Kaiser employees in San Diego prepare to strike
UPDATE (9:09 AM): Kaiser employees across California have begun the three-day strike Wednesday morning.
SAN DIEGO, Calif. (NBC, KYMA/KECY) - Thousands of San Diego Kaiser employees are preparing to strike Wednesday morning.
Kaiser hospital employees loading bags and boxes of union shirts and pickets signs, as they prepare to start their three-day strike Wednesday morning.
"We need Kaiser executives to recognize that they've got a crisis on hand and that we need to staff these facilities to care for these patients," said Michael Ramey, President of OPEIU Local 30 Union.
In his 27 years as a San Diego ultrasound tech, and as the current union president, Ramey says staffing issues, exacerbated by a pandemic exodus, is leading to patient care concerns.
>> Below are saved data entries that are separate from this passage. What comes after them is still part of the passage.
Lemma dedup_sorted l : StronglySorted N.le l → StronglySorted N.lt (dedup l).
Proof.
  induction l as [|y [|z l] IH]; intros Hs.
  - constructor.
  - repeat constructor.
  - apply StronglySorted_inv in Hs as [Hs Hall].
    change (dedup (y :: z :: l)) with
      (if decide (y = z) then dedup (z :: l) else y :: dedup (z :: l)).
    case_decide as Hyz; [by apply IH|].
    constructor; [by apply IH|].
    apply list.Forall_forall. intros w Hw. rewrite elem_of_dedup in Hw.
    assert (y <= z)%N by (by apply Forall_inv in Hall).
    apply StronglySorted_inv in Hs as [_ Hz].
    apply elem_of_cons in Hw as [->|Hw]; [lia|].
    rewrite list.Forall_forall in Hz. specialize (Hz _ Hw). lia.
Qed.

Lemma sort_dedup_sorted l : StronglySorted N.lt (sort_dedup l).
Proof. apply dedup_sorted, Sorted_sort_ids. Qed.

Lemma filter_nil_iff {A} (P : A → Prop) `{!∀ x, Decision (P x)} (l : list A) :
  filter P l = [] ↔ ∀ x, x ∈ l → ¬ P x.
Proof.
  split.
  - intros Hf x Hx HP. assert (x ∈ filter P l) as Hin by by apply list_elem_of_filter.
    rewrite Hf in Hin. by apply not_elem_of_nil in Hin.
  - intros Hno. apply elem_of_nil_inv. intros x [HP Hx]%list_elem_of_filter.
    by apply (Hno x).
Qed.

(** ** Stacks held in a vector *)

Lemma elem_of_rev_append {A} (x : A) l k : x ∈ rev_append l k ↔ x ∈ l ∨ x ∈ k.
Proof.
  revert k. induction l as [|y l IH]; intros k; simpl.
  - rewrite elem_of_nil. tauto.
  - rewrite IH, !elem_of_cons. tauto.
Qed.

Lemma length_rev_append {A} (l k : list A) :
  length (rev_append l k) = (length l + length k)%nat.
Proof. by rewrite rev_append_rev, length_app, length_rev. Qed.

(** ** [BTreeMap] traversals

    A [BTreeMap<u32, V>] is a [gmap N V]; its iteration order, which the
    source relies on, is the ascending order of the keys. *)

Section btree.
Context {V : Type}.
Implicit Types m : gmap N V.

Definition btree_keys (m : gmap N V) : list N := sort_ids (elements (dom m)).
Definition btree_values (m : gmap N V) : list V :=
  omap (λ k, m !! k) (btree_keys m).

Lemma elem_of_btree_keys m k : k ∈ btree_keys m ↔ is_Some (m !! k).
Proof.
  unfold btree_keys. by rewrite elem_of_sort_ids, elem_of_elements, elem_of_dom.
Qed.

Lemma elem_of_btree_values m v :
  v ∈ btree_values m ↔ ∃ k, m !! k = Some v.
Proof.
  unfold btree_values. rewrite list_elem_of_omap. split.
  - intros (k & _ & ?). by exists k.
  - intros [k ?]. exists k. rewrite elem_of_btree_keys. eauto.
Qed.

Lemma btree_keys_NoDup m : NoDup (btree_keys m).
Proof.
  unfold btree_keys, sort_ids. rewrite merge_sort_Permutation.
  apply NoDup_elements.
Qed.

Lemma btree_values_perm m : btree_values m ≡ₚ (map_to_list m).*2.
Proof.
  unfold btree_values, btree_keys, sort_ids.
  assert (Hks : merge_sort N.le (elements (dom m)) ≡ₚ (map_to_list m).*1).
  { rewrite merge_sort_Permutation. apply NoDup_Permutation.
    - apply NoDup_elements.
    - apply NoDup_fst_map_to_list.
    - intros k. rewrite elem_of_elements, elem_of_dom, list_elem_of_fmap. split.
      + intros [v Hv]. exists (k, v). split; [done|]. by apply elem_of_map_to_list.
      + intros ([k' v] & -> & Hv). apply elem_of_map_to_list in Hv. by exists v. }
  rewrite Hks. clear Hks.
  assert (Hin : ∀ k v, (k, v) ∈ map_to_list m → m !! k = Some v)
    by (intros k v; apply elem_of_map_to_list).
  revert Hin. induction (map_to_list m) as [|[k v] l IH]; intros Hin; [done|].
  csimpl. rewrite (Hin k v) by by left. constructor. apply IH.
  intros k' v' H. apply Hin. by right.
Qed.

Lemma length_btree_values m : length (btree_values m) = size m.
Proof. by rewrite btree_values_perm, length_fmap, length_map_to_list. Qed.

Lemma btree_values_insert m k v :
  m !! k = None → btree_values (<[k := v]> m) ≡ₚ v :: btree_values m.
Proof. intros Hk. by rewrite !btree_values_perm, map_to_list_insert. Qed.

Lemma btree_values_delete m k v :
  m !! k = Some v → btree_values m ≡ₚ v :: btree_values (delete k m).
Proof.
  intros Hk. rewrite <-(insert_delete_id m k v Hk) at 1.
  apply btree_values_insert. apply lookup_delete_eq.
Qed.

Lemma length_btree_keys m : length (btree_keys m) = size m.
Proof.
  unfold btree_keys, sort_ids. rewrite merge_sort_Permutation.
  by rewrite <-size_dom.
Qed.
End btree.

(** ** Well-founded wait graphs

    [R x y] reads "x waits on y".  A node is grounded when every chain of
    waits that starts at it is finite; a graph is safe to run when every node
    is grounded.  These lemmas are the ones every operation on a task graph
    needs: a grounded graph has no cycle, and rewiring one node keeps the graph
    grounded as soon as none of its new targets can reach it. *)

Section waits.
Context {A : Type}.
Implicit Types R : relation A.

Definition grounded (R : relation A) (x : A) : Prop := Acc (λ y x, R x y) x.

Lemma grounded_intro R x : (∀ y, R x y → grounded R y) → grounded R x.
Proof. intros H. constructor. exact H. Qed.

Lemma grounded_inv R x y : grounded R x → R x y → grounded R y.
Proof. intros [H]. apply H. Qed.

Lemma tc_last R x z : tc R x z → ∃ y, rtc R x y ∧ R y z.
Proof.
  induction 1 as [x z Hxz|x y z Hxy _ (w & Hyw & Hwz)].
  - by exists x; split; [apply rtc_refl|].
  - exists w. split; [by eapply rtc_l|done].
Qed.

Lemma grounded_no_cycle R x : grounded R x → ¬ tc R x x.
Proof.
  intros Hx. induction Hx as [x _ IH]. intros Hc.
  inversion Hc as [? ? Hxx|? y ? Hxy Hyx]; subst.
  - by apply (IH x Hxx), tc_once.
  - apply (IH y Hxy). by eapply tc_r.
Qed.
"They'll say to me, it took me this long to get this appointment, and then I have to tell them it's going to take this much longer for that patient to get the results from that appointment. And then if there's anything that needs to be done based on those results, the patient's going to wait that much longer for the care that they need," Ramey explained.
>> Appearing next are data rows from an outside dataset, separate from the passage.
(* ===== verification/PlanOps.v ===== *)
(** * Every way a plan may change (crates/localpilot-taskgraph/src/ops.rs)

    An operation takes the plan and returns the plan it leaves behind together
    with its [Result]: a refusal after a partial mutation would be visible. *)

From stdpp Require Import base gmap list sorting strings pretty numbers.
From S2P Require Import Prelude RustStr Artifact Plan Batch.
#[local] Open Scope string_scope.

Record Seeded := mkSeeded {
  seeded_nodes : list NodeId;
  seeded_gate : option NodeId;
  replayed : bool;
}.

Record Expanded := mkExpanded {
  children : list NodeId;
  expanded_gate : option NodeId;
}.

Inductive Salvage :=
  | Requeued (reclaims : N)
  | Exhausted (reclaims limit : N).

(** ** Shared checks *)

Definition require_mutable (p : TaskPlan) (i : NodeId) (actor : ActorId)
  : result TaskNode PlanError :=
  let? target := ok_or (node p i) (UnknownNode i) in
  if is_terminal target then Err (AlreadyTerminal i (label (status target)))
  else if bool_decide (owner target = actor)
          || bool_decide (assignee target = Some actor)
  then Ok target
  else Err (NotOwner i actor (owner target)).

Definition ensure_no_cycle (p : TaskPlan) (dependent dependency : NodeId)
  : result unit PlanError :=
  if bool_decide (dependency = dependent)
     || depends_transitively_on p dependency dependent
  then Err (WouldCycle dependent dependency)
  else Ok ().

Fixpoint ensure_no_cycles (p : TaskPlan) (dependent : NodeId) (deps : list NodeId)
  : result unit PlanError :=
  match deps with
  | [] => Ok ()
  | up :: deps =>
      let? _ := ensure_no_cycle p dependent up in ensure_no_cycles p dependent deps
  end.

(** The first pass of [insert_batch]: every spec, with the inherited edges. *)
Fixpoint insert_specs (p : TaskPlan) (own : ActorId) (specs : list NodeSpec)
    (inherited : list NodeId) : TaskPlan * list NodeId :=
  match specs with
  | [] => (p, [])
  | spec :: specs =>
      let '(p, i) := insert p spec own inherited in
      let '(p, created) := insert_specs p own specs inherited in
      (p, i :: created)
  end.

(** The second pass: the edges inside the batch, resolved to real ids. *)
Definition batch_extra (created : list NodeId) (spec : NodeSpec) (i : NodeId)
  : list NodeId :=
  filter (λ dep, dep ≠ i) (omap (λ index, created !! index) (depends_on_batch spec)).

Definition link_entry (created : list NodeId) (p : TaskPlan)
    (entry : NodeSpec * NodeId) : TaskPlan :=
  let extra := batch_extra created (fst entry) (snd entry) in
  match extra with
  | [] => p
  | _ => update_node p (snd entry)
           (λ n, set_upstream (sort_dedup (upstream n ++ extra)) n)
  end.

Definition insert_batch (p : TaskPlan) (own : ActorId) (specs : list NodeSpec)
    (inherited : list NodeId) : TaskPlan * list NodeId :=
  let '(p, created) := insert_specs p own specs inherited in
  (foldl (link_entry created) p (zip specs created), created).

Definition append_gate (p : TaskPlan) (own : ActorId) (t pr : string)
    (over : list NodeId) : TaskPlan * NodeId :=
  insert p (gate t pr) own over.

(** The gate every seed and every expansion gets in deep mode. *)
Definition deep_gate (p : TaskPlan) (own : ActorId) (t pr : string)
    (over : list NodeId) : TaskPlan * option NodeId :=
  if is_deep (mode p) then
    let '(p, g) := append_gate p own t pr over in (p, Some g)
  else (p, None).

Definition validate_artifact (i : NodeId) (k : NodeKind) (deep : bool)
    (a : HandoffArtifact) : result unit PlanError :=
  if is_blank (findings a) then
    Err (IncompleteArtifact i "it records no findings at all")
  else if deep && is_blank (what_i_did_not_check a) then
    Err (IncompleteArtifact i
      "it does not say what was left unchecked, which this plan requires")
  else if bool_decide (k = Gate) then
    let reviewed := negb (is_blank (validation a)) in
    let cited := existsb (λ e, negb (is_blank e)) (evidence a) in
    if negb reviewed || negb cited then Err (RubberStampGate i) else Ok ()
  else Ok ().

(** ** The operations *)

Definition plan_review_prompt : string :=
  "Review every finished task this gate waits on. Say how you checked them and cite what you looked at. If anything is unfinished, wrong, or unverified, raise it and inject follow-up work instead of passing.".

Definition sub_plan_review_prompt : string :=
  "Review the tasks this gate waits on before their results are combined. Say how you checked them and cite what you looked at. Raise gaps and inject follow-up work rather than passing them along.".

Definition is_gate_node (p : TaskPlan) (i : NodeId) : bool :=
  match node p i with Some n => bool_decide (kind n = Gate) | None => false end.

Definition seed (p : TaskPlan) (actor : ActorId) (key : string)
    (specs : list NodeSpec) : TaskPlan * result Seeded PlanError :=
  match replayed_seed p key with
  | Some existing =>
      let gates := filter (λ i, is_gate_node p i = true) existing in
      let ids := filter (λ i, is_gate_node p i = false) existing in
      (p, Ok (mkSeeded ids (head gates) true))
  | None =>
      if bool_decide (specs = []) then (p, Err (EmptyBatch "seeding a plan"))
      else
        let! _ := validate_batch specs or p in
        let '(p, created) := insert_batch p actor specs [] in
        let '(p, g) := deep_gate p actor "Plan review" plan_review_prompt created in
        let produced := (created ++ option_list g)%list in
        let p := record_seed p key produced in
        (bump_version p, Ok (mkSeeded created g false))
  end.

Definition expand_node (p : TaskPlan) (i : NodeId) (actor : ActorId)
    (specs : list NodeSpec) : TaskPlan * result Expanded PlanError :=
  let! target := require_mutable p i actor or p in
  if bool_decide (specs = []) then (p, Err (EmptyBatch "expanding a task"))
  else
    let! _ := validate_batch specs or p in
    let inherited := upstream target in
    let '(p, created) := insert_batch p actor specs inherited in
    let '(p, g) := deep_gate p actor "Sub-plan review" sub_plan_review_prompt created in
    let waits_on := match g with Some g => [g] | None => created end in
    let! _ := ensure_no_cycles p i waits_on or p in
    let p := update_node p i
               (λ n, set_status Pending (set_upstream (sort_dedup waits_on) n)) in
    (bump_version p, Ok (mkExpanded created g)).

Definition complete_node (p : TaskPlan) (i : NodeId) (actor : ActorId)
    (a : HandoffArtifact) : TaskPlan * result unit PlanError :=
  let! target := ok_or (node p i) (UnknownNode i) or p in
  if is_terminal target then (p, Err (AlreadyTerminal i (label (status target))))
  else
    match assignee target with
    | None => (p, Err (NotAssigned i))
    | Some holder =>
        if decide (holder = actor) then
          let! _ := validate_artifact i (kind target) (is_deep (mode p)) a or p in
          let p := update_node p i
                     (λ n, set_artifact (Some a) (set_status Complete n)) in
          (bump_version p, Ok ())
        else (p, Err (WrongAssignee i actor holder))
    end.

Definition inject_from_gate (p : TaskPlan) (i : NodeId) (actor : ActorId)
    (specs : list NodeSpec) : TaskPlan * result (list NodeId) PlanError :=
  let! target := require_mutable p i actor or p in
  if bool_decide (kind target ≠ Gate) then (p, Err (NotAGate i))
  else if bool_decide (specs = []) then
    (p, Err (EmptyBatch "a gate raising findings"))
  else
    let! _ := validate_batch specs or p in
    let inherited := upstream target in
    let '(p, injected) := insert_batch p actor specs inherited in
    let! _ := ensure_no_cycles p i injected or p in
    let p := update_node p i
               (λ n, set_status Pending
                       (set_upstream (sort_dedup (upstream n ++ injected)) n)) in
    (bump_version p, Ok injected).

Definition fail_node (p : TaskPlan) (i : NodeId) (actor : ActorId) (reason : string)
  : TaskPlan * result unit PlanError :=
  let! _ := require_mutable p i actor or p in
  (bump_version (update_node p i (set_status (Failed reason))), Ok ()).

Definition abandon_node (p : TaskPlan) (i : NodeId) (actor : ActorId) (reason : string)
  : TaskPlan * result unit PlanError :=
  let! target := ok_or (node p i) (UnknownNode i) or p in
  if is_terminal target then (p, Err (AlreadyTerminal i (label (status target))))
  else if decide (owner target = actor) then
    (bump_version (update_node p i (set_status (Abandoned reason))), Ok ())
  else (p, Err (NotOwner i actor (owner target))).

Definition salvage_outcome (reclaims limit : N) : Salvage :=
  if (limit <=? reclaims)%N then Exhausted reclaims limit
  else Requeued (u32_add reclaims 1).

Definition salvage_effect (o : Salvage) (n : TaskNode) : TaskNode :=
  match o with
  | Requeued r => set_status Pending (set_reclaims r n)
  | Exhausted r l =>
      set_status (Failed ("reclaimed " +:+ show_N r +:+ " times (limit " +:+ show_N l
        +:+ ") after its workers stopped reporting; the task is failing, not unlucky")) n
  end.

Definition salvage_assignment (p : TaskPlan) (i : NodeId) (limit : N)
  : TaskPlan * result Salvage PlanError :=
  let! target := ok_or (node p i) (UnknownNode i) or p in
  if is_terminal target then (p, Err (AlreadyTerminal i (label (status target))))
  else
    let outcome := salvage_outcome (reclaims target) limit in
    (bump_version (update_node p i (salvage_effect outcome)), Ok outcome).

Fixpoint salvage_all (p : TaskPlan) (ids : list NodeId) (limit : N)
  : TaskPlan * list (NodeId * Salvage) :=
  match ids with
  | [] => (p, [])
  | i :: ids =>
      let '(p, r) := salvage_assignment p i limit in
      let '(p, rest) := salvage_all p ids limit in
      (p, match r with Ok o => (i, o) :: rest | Err _ => rest end)
  end.

Definition salvage_actor (p : TaskPlan) (actor : ActorId) (limit : N)
  : TaskPlan * list (NodeId * Salvage) :=
  let stranded := id <$> filter (λ n, is_terminal n = false ∧ assignee n = Some actor)
                           (node_list p) in
  salvage_all p stranded limit.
Premier employees = Premier pay employer
Kaiser said it's hired 22,000 people so far this year. They also said more than 98,000 of those hires are union represented jobs, putting them on track to meet Kaiser's and the unions' agreed upon goal of 10,000 union hires by this month, ahead of their end of the year goal.
Kaiser is also offering across the board salary increases of 12.5-to-16% over four years, as well as raising minimum wage for California employees to $23.00 an hour, though that still falls short of the national average of $33.00 for health services workers, according to the Bureau of Labor and Statistics.
"In order for us to be the premier employee, we have to have a premier pay employer as well," said Ezekiel Diaz, a Kaiser employee.
"We're seeing our coworkers be burned out. We're seeing the patient workload be excessive," Ramey further added.
High quality care
They say not only to improve their working conditions, but to ensure high quality care.
"We want to make sure that patient care over profit, it's what what's being put out there," Diaz shared.
"Some people will say, 'Well, how can you be out here picketing when there's a patient up there in that hospital room that need your attention or your care?' And the thing is that patient hasn't been receiving the attention and care that they've deserved for years," Ramey expressed.